─── GIVEN RECORDS ───

(** The fields [readSettings] assigns, before it checks the sample points. *)
Definition settings_at (payload : list Z) (off : nat) : InterfaceSettings :=
  {| is_fields := Wire_ReadU32 payload (off + 0); is_bitrate := Wire_ReadU32 payload (off + 4);
     is_data_bitrate := Wire_ReadU32 payload (off + 8); is_sample_point := Wire_ReadU16 payload (off + 12);
     is_data_sample_point := Wire_ReadU16 payload (off + 14); is_ctrlmode_mask := Wire_ReadU32 payload (off + 16);
     is_ctrlmode_flags := Wire_ReadU32 payload (off + 20); is_restart_ms := Wire_ReadU32 payload (off + 24);
     is_txqueuelen := Wire_ReadU32 payload (off + 28); is_link_up := negb (payload !!! (off + 32)%nat =? 0);
     is_can_state := payload !!! (off + 33)%nat; is_termination := Wire_ReadU16 payload (off + 34);
     is_bit_timing := readBitTiming payload (off + 36); is_data_bit_timing := readBitTiming payload (off + 60) |}.

Definition readSettings (payload : list Z) (off : nat) : bool * InterfaceSettings :=
  let s := settings_at payload off in
  if is_sample_point s >? INTERFACE_SAMPLE_POINT_MAX then (false, s)
  else (is_data_sample_point s <=? INTERFACE_SAMPLE_POINT_MAX, s).

(** [writeText] and [copyName] on the field at [off]. *)
Definition writeText (buffer : list Z) (off : nat) (text : list Z) (size : nat) : list Z :=
  copy_at off (take (strnlen text (size - 1)) text) buffer.
Definition copyName (payload : list Z) (off size : nat) : list Z := <[(size - 1)%nat := 0]> (slice off size payload).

───

* _WHAT YOU ARE ASKED TO DO_:
Take the lines above from the one containing "is_data_sample_point := Wire_ReadU16" down to the one containing "is_ctrlmode_flags := Wire_ReadU32", and transcribe them exactly, both ends included.

* _EXERCISE OUTPUT_:
     is_data_sample_point := Wire_ReadU16 payload (off + 14); is_ctrlmode_mask := Wire_ReadU32 payload (off + 16);
     is_ctrlmode_flags := Wire_ReadU32 payload (off + 20); is_restart_ms := Wire_ReadU32 payload (off + 24);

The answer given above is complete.